THE PLANT CELL, Vol 3, Issue 8 759-769, Copyright © 1991 by American Society of Plant Biologists
Modifications of Mitochondrial DNA Cause Changes in Floral Development in Homeotic-like Mutants of Tobacco
W. Kofer, K. Glimelius and H. T. Bonnett
Department of Plant Breeding, Swedish University of Agricultural Sciences, S-75007 Uppsala, Sweden
To investigate the influence of mitochondrial genes on stamen development
of higher plants, protoplasts from three different, male-sterile tobacco
cultivars were fused. The fused cells were cultured individually into
calli, from which plants were regenerated. Cybrid plants were obtained that
exhibited flowers with recombined biparental male-sterile morphology and
with novel male-sterile stamens that differed from any types from sexual or
somatic hybridizations described previously.
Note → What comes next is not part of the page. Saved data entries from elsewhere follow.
(** The rest of it. *)
Definition detail_end (r : Reply DetailDeviceApi) (d : DeviceData) : DeviceData :=
  match detail d with
  | None => d
  | Some base =>
      let d := setDrawer (selectedDevice d) None d in
      match payload_of r with
      | None => d
      | Some payload =>
          let merged := mergeDeviceDetail date_parse local base payload in
          setDrawer (Some merged) None
            (setDevices (map (fun y => if id y === id merged then merged else y) (devices d)) d)
      end
  end.

(** ** Effects and clicks *)

Definition open_pending (d : DeviceData) : DeviceData :=
  match pendingOpenDeviceId d, devices d with
  | Some x, _ :: _ => setPendingOpen None (open_device x d)
  | _, _ => d
  end.

Definition clamp_current (d : DeviceData) : DeviceData :=
  setCurrentPage (clamp_page pageSize (currentPage d) (length (filtered d))) d.

Definition effects (d : DeviceData) : DeviceData := clamp_current (open_pending d).

Inductive Act :=
| Search (s : string) | FilterStatus (s : string) | FilterCompliance (s : string) | ClearFilters
| ToggleSort (key : SortKey) | ToggleSelect (x : string) | ToggleAll | ClearSelection
| GoTo (page : nat) | UrlParams (statusParam idParam : option string)
| Open (x : string) | DetailEnd (r : Reply DetailDeviceApi) | CloseDrawer.

(** A row is clicked only where it is shown, a page only where it exists. *)
Definition click (a : Act) (d : DeviceData) : DeviceData :=
  match a with
  | Search s => setFilters s (statusFilter d) (statusCsvFilter d) (complianceFilter d) d
  | FilterStatus s => setFilters (search d) s None (complianceFilter d) d
  | FilterCompliance s => setFilters (search d) (statusFilter d) (statusCsvFilter d) s d
  | ClearFilters => setFilters "" "all" None "all" d
  | ToggleSort key => toggleSort key d
  | ToggleSelect x => if has (map id (paginatedData d)) x then toggleSelect x d else d
  | ToggleAll => toggleAll d
  | ClearSelection => setSelectedIds [] d
  | GoTo page =>
      if Nat.leb 1 page && Nat.leb page (page_count pageSize (length (filtered d)))
      then setCurrentPage page d else d
  | UrlParams statusParam idParam => url_params statusParam idParam d
  | Open x => open_device x d
  | DetailEnd r => detail_end r d
  | CloseDrawer => setDrawer None (detail d) d
  end.

(** ** Loading *)

Definition list_request : FetchRequest :=
  {| f_method := "GET"; f_url := "/api/devices?per_page=200"; f_headers := []; f_body := None |}.

(** [fetchDevices] after its response. *)
Definition devices_end (mode : Mode) (r : Reply (list ListDeviceApi)) (s : Shown DeviceData) : Shown DeviceData :=
  let d := data s in
  match payload_of r with
  | Some rows =>
      let mapped := map (mapListDevice date_parse local) rows in
      {| data := effects (setSelectedIds (List.filter (fun x => existsb (fun y => id y === x) mapped)
                                            (selectedIds d)) (setDevices mapped d));
         error := None |}
  | None =>
      {| data := match mode with
                 | initial => effects (setSelectedIds [] (setDevices [] d))
                 | _ => d
                 end;
         error := Some "Failed to load data" |}
  end.

#[export] Instance device_page : Page DeviceData (Reply (list ListDeviceApi)) Act := {
  settle := devices_end;
  overtaken := fun _ s => s;
  act := fun a d => effects (click a d);
}.

#[export] Instance device_page_quiet : QuietAbort DeviceData (Reply (list ListDeviceApi)) Act.
Proof. by intros r s. Qed.
End Table.

(** ** Commands to the selection *)

Section Batch.
Context (uuid : nat -> string).

Definition dispatch_request (k : nat) (deviceId method : string) (params : obj) (sensitive : bool) : FetchRequest :=
  {| f_method := "POST"; f_url := "/api/commands"; f_headers := [json_content];
     f_body := Some (json_text
       [("client_message_id", JStr ("dm-" +:+ deviceId +:+ "-" +:+ method +:+ "-" +:+ uuid k));
        ("device_id", JStr deviceId); ("method", JStr method); ("params", JObj params);
        ("sensitive", JBool sensitive)]) |}.

(** [dispatchCommandToDevice] after its response: the command's id, or why
    there is none; [Exn] when the request rejects. *)
Definition dispatch_result (r : option FetchResponse) : res (jsval + jsval) :=
  match r with
  | None => Exn "Failed to fetch"
  | Some response =>
      let data := json_or_empty response in
      let! command_id := member data "command_id" in
      if negb (ok response) || negb (truthy command_id)
      then Ok (inr (vnullish (prop data "reason") (vnullish (prop data "message")
                      (JStr ("http_" +:+ Num.digits (Http.status response))))))
      else Ok (inl command_id)
  end.

Definition batch_requests (method : string) (params : obj) (sensitive : bool) (d : DeviceData) : list FetchRequest :=
  imap (fun k deviceId => dispatch_request k deviceId method params sensitive) (selectedIds d).

Definition plural (n : nat) : string := if Nat.eqb n 1 then "" else "s".
Definition is_sent (r : jsval + jsval) : bool := match r with inl _ => true | inr _ => false end.

(** [dispatchBatch] after its responses: the messages it shows. *)
Definition batch_report (label : string) (rs : list (option FetchResponse)) : list string :=
  match res_mapM dispatch_result rs with
  | Exn _ => ["Failed to load data"]
  | Ok results =>
      let successCount := length (List.filter is_sent results) in
      let failCount := (length results - successCount)%nat in
      (if Nat.ltb 0 successCount
       then [label +:+ ": dispatched to " +:+ Num.digits (Z.of_nat successCount) +:+ " device" +:+ plural successCount]
       else [])
      ++ (if Nat.ltb 0 failCount
          then [label +:+ ": failed for " +:+ Num.digits (Z.of_nat failCount) +:+ " device" +:+ plural failCount]
          else [])
  end.
End Batch.

(** ** Laws *)

Section Laws.
Context (date_parse : string -> option Z) (locale : string -> string -> bool) (local : Z -> LocalTime).

Abbreviation listing := (filtered date_parse locale).
Abbreviation effects' := (effects date_parse locale).
Abbreviation click' := (click date_parse locale local).

Definition selection_ok (d : DeviceData) : Prop :=
  NoDup (selectedIds d) /\ selectedIds d ⊆ map id (devices d) /\ (1 <= currentPage d)%nat.

Definition coherent (d : DeviceData) : Prop :=
  selection_ok d /\ (currentPage d <= Nat.max 1 (page_count pageSize (length (listing d))))%nat.

Lemma open_pending_ok d : selection_ok d -> selection_ok (open_pending d).
Proof.
  intros H. unfold open_pending. destruct (pendingOpenDeviceId d) as [x|]; [|done].
  destruct (devices d) eqn:E; [done|]. unfold open_device. by destruct (List.find _ _).
Qed.

Lemma effects_coherent d : selection_ok d -> coherent (effects' d).
Proof.
  intros H%open_pending_ok. unfold effects, coherent, selection_ok. destruct H as (Hn & Hs & Hp).
  pose proof (clamp_range pageSize (currentPage (open_pending d))
    (length (listing (open_pending d))) Hp) as [H1 H2].
  split; [|exact H2]. by split_and!.
Qed.

(** The rows of the table are devices that are loaded. *)
Lemma listing_perm d : listing d ≡ₚ List.filter (device_matches d) (devices d).
Proof. apply sorted_by_perm. Qed.

Lemma listing_devices d x : x ∈ map id (listing d) -> x ∈ map id (devices d).
Proof.
  intros (y & -> & Hy)%list_elem_of_fmap. rewrite (listing_perm d) in Hy.
  apply list_elem_of_In, filter_In in Hy as [Hy _]. apply list_elem_of_fmap. exists y.
  split; [done|by apply list_elem_of_In].
Qed.

Lemma page_listing d x : x ∈ map id (paginatedData date_parse locale d) -> x ∈ map id (listing d).
Proof.
  intros (y & -> & Hy)%list_elem_of_fmap. apply list_elem_of_fmap. exists y. split; [done|].
  unfold paginatedData, page_rows in Hy. by apply subseteq_take, subseteq_drop in Hy.
Qed.

Lemma replace_ids (m : Device) l : map id (map (fun y => if id y === id m then m else y) l) = map id l.
Proof.
  rewrite map_map. apply map_ext. intros y. by destruct (id y === id m) eqn:E; [apply String.eqb_eq in E|].
Qed.

Lemma none_selected d : (1 <= currentPage d)%nat -> selection_ok (setSelectedIds [] d).
Proof. intros H. split_and!; [apply NoDup_nil_2|cbn; set_solver|done]. Qed.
The male-sterile morphologies
of these cybrids and their parents support the hypothesis that
nuclear-mitochondrial interaction occurs at several stages in tobacco
floral development and that several mitochondrial genes are necessary for
normal stamen and corolla development. Analysis by restriction endonuclease
digestion of mitochondrial DNA of male-sterile cybrids and their parents
revealed that the mitochondrial DNA of male-sterile cybrids with parental
floral morphology was unchanged when compared with parental mitochondrial
DNA. Cybrids that were morphologically similar to one parent's male-sterile
phenotype had mitochondrial DNA almost identical to that parent, whereas
cybrids with recombined biparental or novel male-sterile phenotypes
contained mitochondrial DNA different from both male-sterile parents and
from each other. A set of mitochondrial DNA fragments could be correlated
with split corollas, a feature found in several tobacco male-sterile
cultivars. DNA gel blot analysis using a number of mitochondrial genes
confirmed the conclusions based on ethidium bromide staining of
mitochondrial DNA restriction digests.